[Records drawn from a dataset]
»»
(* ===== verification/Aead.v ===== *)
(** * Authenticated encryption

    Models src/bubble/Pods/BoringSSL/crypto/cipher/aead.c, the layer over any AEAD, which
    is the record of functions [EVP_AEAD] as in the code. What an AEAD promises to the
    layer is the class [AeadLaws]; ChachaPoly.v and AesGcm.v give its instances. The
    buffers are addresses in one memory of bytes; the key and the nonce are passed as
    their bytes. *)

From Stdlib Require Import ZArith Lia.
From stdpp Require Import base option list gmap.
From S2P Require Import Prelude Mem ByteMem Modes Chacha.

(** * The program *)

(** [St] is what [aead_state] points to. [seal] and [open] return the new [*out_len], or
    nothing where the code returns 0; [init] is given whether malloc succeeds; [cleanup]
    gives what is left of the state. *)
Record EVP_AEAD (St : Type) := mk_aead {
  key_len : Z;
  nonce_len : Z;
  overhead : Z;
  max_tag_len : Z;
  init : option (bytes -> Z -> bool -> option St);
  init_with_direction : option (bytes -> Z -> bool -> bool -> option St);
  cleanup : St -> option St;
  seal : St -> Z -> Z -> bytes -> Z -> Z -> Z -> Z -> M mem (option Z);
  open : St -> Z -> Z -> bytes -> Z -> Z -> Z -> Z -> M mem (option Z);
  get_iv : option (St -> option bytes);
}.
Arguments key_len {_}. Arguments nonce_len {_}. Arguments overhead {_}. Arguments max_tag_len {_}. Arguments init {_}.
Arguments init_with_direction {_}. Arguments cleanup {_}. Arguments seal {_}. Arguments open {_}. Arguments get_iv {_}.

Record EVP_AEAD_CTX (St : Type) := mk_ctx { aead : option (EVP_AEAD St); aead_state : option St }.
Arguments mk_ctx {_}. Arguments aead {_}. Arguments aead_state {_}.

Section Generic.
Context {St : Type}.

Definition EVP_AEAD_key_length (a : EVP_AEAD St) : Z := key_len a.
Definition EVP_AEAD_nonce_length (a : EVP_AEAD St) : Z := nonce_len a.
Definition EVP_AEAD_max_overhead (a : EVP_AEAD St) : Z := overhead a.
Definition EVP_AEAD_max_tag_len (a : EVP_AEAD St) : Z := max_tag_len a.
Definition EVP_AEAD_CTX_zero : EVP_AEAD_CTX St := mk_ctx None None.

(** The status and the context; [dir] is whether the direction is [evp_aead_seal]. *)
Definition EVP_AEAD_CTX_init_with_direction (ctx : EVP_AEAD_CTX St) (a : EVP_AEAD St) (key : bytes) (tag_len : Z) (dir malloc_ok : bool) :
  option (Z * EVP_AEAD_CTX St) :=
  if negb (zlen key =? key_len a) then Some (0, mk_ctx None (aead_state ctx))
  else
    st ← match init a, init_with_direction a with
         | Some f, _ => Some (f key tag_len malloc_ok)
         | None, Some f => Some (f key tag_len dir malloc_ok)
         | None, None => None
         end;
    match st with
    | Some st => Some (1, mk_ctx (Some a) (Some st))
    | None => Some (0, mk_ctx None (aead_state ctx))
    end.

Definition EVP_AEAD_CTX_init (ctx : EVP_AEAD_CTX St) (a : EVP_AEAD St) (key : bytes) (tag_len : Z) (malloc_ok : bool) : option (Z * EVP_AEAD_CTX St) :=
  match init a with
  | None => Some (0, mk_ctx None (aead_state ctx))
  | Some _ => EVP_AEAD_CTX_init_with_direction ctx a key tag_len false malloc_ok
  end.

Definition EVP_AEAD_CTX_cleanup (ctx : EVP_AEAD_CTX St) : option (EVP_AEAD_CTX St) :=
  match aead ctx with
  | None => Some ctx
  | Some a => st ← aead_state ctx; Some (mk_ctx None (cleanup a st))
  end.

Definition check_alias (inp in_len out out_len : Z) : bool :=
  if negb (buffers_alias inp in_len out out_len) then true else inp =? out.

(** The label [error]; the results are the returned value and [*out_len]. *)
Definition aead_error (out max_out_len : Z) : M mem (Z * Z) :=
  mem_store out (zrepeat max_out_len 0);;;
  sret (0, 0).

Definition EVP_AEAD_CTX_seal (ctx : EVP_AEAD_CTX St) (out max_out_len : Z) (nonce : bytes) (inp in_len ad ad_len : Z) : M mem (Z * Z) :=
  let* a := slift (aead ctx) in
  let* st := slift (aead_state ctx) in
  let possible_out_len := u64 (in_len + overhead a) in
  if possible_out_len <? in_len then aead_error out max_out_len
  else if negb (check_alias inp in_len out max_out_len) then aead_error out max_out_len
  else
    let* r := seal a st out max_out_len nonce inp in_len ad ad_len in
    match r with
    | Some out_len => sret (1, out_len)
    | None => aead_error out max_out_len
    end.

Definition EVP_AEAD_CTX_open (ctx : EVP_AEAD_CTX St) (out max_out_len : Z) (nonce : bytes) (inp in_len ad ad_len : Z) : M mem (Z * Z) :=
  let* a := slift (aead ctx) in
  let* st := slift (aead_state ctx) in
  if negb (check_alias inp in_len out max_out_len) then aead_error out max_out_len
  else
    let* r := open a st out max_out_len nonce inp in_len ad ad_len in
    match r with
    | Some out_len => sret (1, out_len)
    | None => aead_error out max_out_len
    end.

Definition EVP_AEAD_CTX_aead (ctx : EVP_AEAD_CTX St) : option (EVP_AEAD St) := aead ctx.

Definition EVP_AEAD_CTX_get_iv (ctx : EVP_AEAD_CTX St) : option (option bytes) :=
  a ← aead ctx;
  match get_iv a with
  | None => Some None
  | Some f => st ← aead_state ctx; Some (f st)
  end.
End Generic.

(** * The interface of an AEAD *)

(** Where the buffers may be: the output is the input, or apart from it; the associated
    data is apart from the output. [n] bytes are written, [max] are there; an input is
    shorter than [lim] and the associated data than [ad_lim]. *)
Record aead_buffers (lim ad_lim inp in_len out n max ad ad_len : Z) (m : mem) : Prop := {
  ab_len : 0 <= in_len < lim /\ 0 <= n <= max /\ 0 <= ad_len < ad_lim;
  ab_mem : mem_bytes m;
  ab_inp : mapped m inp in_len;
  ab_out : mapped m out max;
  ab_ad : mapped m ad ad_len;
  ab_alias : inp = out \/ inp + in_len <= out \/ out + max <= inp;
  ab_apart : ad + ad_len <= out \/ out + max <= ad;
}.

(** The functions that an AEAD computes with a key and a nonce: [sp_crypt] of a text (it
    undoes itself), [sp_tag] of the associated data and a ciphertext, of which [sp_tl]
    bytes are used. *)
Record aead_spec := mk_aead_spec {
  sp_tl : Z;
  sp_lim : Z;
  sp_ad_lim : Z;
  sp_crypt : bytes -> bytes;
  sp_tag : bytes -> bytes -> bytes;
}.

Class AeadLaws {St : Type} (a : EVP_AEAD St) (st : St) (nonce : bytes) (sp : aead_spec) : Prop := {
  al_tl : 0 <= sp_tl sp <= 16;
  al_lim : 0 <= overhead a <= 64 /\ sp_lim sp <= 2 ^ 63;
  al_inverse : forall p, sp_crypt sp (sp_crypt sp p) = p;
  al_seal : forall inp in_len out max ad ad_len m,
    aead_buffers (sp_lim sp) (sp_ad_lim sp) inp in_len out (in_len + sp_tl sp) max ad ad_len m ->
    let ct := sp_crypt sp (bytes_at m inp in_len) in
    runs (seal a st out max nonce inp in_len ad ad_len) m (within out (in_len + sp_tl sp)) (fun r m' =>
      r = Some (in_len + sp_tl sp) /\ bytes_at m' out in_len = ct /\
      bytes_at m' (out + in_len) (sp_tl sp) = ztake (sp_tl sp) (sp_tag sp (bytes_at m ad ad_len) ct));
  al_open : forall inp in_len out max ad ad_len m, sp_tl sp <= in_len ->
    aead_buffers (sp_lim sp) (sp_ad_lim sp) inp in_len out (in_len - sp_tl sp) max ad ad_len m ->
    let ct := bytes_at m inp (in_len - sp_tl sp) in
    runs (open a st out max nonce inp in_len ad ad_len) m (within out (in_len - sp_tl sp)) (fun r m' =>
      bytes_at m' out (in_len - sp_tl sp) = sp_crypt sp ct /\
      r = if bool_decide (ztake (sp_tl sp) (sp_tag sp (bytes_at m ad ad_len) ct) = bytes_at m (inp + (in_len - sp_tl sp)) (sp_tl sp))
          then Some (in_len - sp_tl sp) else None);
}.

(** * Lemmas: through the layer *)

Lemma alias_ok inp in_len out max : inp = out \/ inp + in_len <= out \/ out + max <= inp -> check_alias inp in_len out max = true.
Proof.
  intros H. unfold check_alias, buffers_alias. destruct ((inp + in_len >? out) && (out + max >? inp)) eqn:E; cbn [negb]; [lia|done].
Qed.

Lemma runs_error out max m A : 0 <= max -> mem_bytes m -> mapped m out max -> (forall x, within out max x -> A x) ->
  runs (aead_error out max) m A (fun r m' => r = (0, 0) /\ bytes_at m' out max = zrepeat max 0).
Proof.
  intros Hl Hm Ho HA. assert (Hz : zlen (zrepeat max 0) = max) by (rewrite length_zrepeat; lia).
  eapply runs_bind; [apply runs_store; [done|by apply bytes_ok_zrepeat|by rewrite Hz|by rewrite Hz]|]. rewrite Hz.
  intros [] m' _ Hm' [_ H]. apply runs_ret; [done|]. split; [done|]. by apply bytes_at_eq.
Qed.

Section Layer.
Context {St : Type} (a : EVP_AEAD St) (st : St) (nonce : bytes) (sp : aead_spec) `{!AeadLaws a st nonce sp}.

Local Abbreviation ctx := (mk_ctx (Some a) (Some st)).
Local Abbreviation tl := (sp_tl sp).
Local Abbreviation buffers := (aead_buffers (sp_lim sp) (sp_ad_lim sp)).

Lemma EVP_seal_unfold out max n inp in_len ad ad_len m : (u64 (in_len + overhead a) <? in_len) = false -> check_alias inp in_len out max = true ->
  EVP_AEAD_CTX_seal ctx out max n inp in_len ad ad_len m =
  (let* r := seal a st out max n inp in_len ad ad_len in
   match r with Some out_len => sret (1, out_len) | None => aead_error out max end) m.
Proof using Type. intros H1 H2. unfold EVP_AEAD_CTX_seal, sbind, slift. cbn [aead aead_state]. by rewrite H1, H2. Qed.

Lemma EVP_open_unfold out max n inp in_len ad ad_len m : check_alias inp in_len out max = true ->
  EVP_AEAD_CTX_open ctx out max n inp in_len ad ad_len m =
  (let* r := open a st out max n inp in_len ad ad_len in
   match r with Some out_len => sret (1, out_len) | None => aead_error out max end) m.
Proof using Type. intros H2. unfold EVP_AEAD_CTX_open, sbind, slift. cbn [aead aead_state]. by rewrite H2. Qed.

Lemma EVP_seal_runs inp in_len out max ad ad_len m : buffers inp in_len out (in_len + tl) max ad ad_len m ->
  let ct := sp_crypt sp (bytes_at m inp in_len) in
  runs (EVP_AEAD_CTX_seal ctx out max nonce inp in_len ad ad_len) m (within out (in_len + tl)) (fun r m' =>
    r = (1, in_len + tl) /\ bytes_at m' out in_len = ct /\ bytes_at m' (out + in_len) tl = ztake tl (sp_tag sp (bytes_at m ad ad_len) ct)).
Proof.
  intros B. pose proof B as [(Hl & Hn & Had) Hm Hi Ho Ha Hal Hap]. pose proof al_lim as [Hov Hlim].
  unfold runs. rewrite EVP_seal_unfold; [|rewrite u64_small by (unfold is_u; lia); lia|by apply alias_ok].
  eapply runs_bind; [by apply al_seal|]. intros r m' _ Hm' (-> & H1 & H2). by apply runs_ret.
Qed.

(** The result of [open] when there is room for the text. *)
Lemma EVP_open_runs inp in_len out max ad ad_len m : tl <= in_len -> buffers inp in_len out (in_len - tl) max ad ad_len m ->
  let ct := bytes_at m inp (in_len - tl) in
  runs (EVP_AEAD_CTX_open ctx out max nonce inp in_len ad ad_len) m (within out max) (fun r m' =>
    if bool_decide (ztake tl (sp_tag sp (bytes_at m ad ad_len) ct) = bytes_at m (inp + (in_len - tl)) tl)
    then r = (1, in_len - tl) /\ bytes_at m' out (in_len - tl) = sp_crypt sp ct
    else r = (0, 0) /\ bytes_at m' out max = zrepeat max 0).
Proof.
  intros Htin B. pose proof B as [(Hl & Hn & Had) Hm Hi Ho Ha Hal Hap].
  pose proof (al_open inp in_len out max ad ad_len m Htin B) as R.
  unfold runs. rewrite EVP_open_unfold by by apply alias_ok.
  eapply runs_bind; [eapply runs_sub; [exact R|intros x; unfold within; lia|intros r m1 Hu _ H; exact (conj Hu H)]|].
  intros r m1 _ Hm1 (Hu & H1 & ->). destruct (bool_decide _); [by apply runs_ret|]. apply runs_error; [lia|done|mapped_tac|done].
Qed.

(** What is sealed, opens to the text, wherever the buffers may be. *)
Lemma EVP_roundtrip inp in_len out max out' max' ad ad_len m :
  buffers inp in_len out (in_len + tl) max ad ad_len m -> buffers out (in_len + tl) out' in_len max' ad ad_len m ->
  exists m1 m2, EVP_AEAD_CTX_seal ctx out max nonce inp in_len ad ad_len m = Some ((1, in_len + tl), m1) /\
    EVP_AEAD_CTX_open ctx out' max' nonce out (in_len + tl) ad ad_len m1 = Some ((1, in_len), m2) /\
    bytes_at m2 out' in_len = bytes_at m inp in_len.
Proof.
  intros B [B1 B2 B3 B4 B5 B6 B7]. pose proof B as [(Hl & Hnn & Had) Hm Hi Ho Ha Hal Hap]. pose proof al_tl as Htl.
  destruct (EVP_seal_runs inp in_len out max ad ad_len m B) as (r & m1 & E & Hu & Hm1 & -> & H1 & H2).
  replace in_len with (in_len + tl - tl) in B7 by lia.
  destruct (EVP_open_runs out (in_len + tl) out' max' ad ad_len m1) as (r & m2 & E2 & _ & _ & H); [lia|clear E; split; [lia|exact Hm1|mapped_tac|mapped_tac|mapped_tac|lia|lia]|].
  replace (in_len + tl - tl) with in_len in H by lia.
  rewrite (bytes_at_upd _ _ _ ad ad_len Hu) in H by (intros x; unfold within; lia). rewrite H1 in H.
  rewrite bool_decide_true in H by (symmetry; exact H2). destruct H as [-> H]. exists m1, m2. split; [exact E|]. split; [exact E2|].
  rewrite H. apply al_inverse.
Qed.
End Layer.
««
Work to complete ▸
Starting with the first line of the data above, copy each line exactly until you reach the line with "init : option"; include that line as well.

Response area ▸
(* ===== verification/Aead.v ===== *)
(** * Authenticated encryption

    Models src/bubble/Pods/BoringSSL/crypto/cipher/aead.c, the layer over any AEAD, which
    is the record of functions [EVP_AEAD] as in the code. What an AEAD promises to the
    layer is the class [AeadLaws]; ChachaPoly.v and AesGcm.v give its instances. The
    buffers are addresses in one memory of bytes; the key and the nonce are passed as
    their bytes. *)

From Stdlib Require Import ZArith Lia.
From stdpp Require Import base option list gmap.
From S2P Require Import Prelude Mem ByteMem Modes Chacha.

(** * The program *)

(** [St] is what [aead_state] points to. [seal] and [open] return the new [*out_len], or
    nothing where the code returns 0; [init] is given whether malloc succeeds; [cleanup]
    gives what is left of the state. *)
Record EVP_AEAD (St : Type) := mk_aead {
  key_len : Z;
  nonce_len : Z;
  overhead : Z;
  max_tag_len : Z;
  init : option (bytes -> Z -> bool -> option St);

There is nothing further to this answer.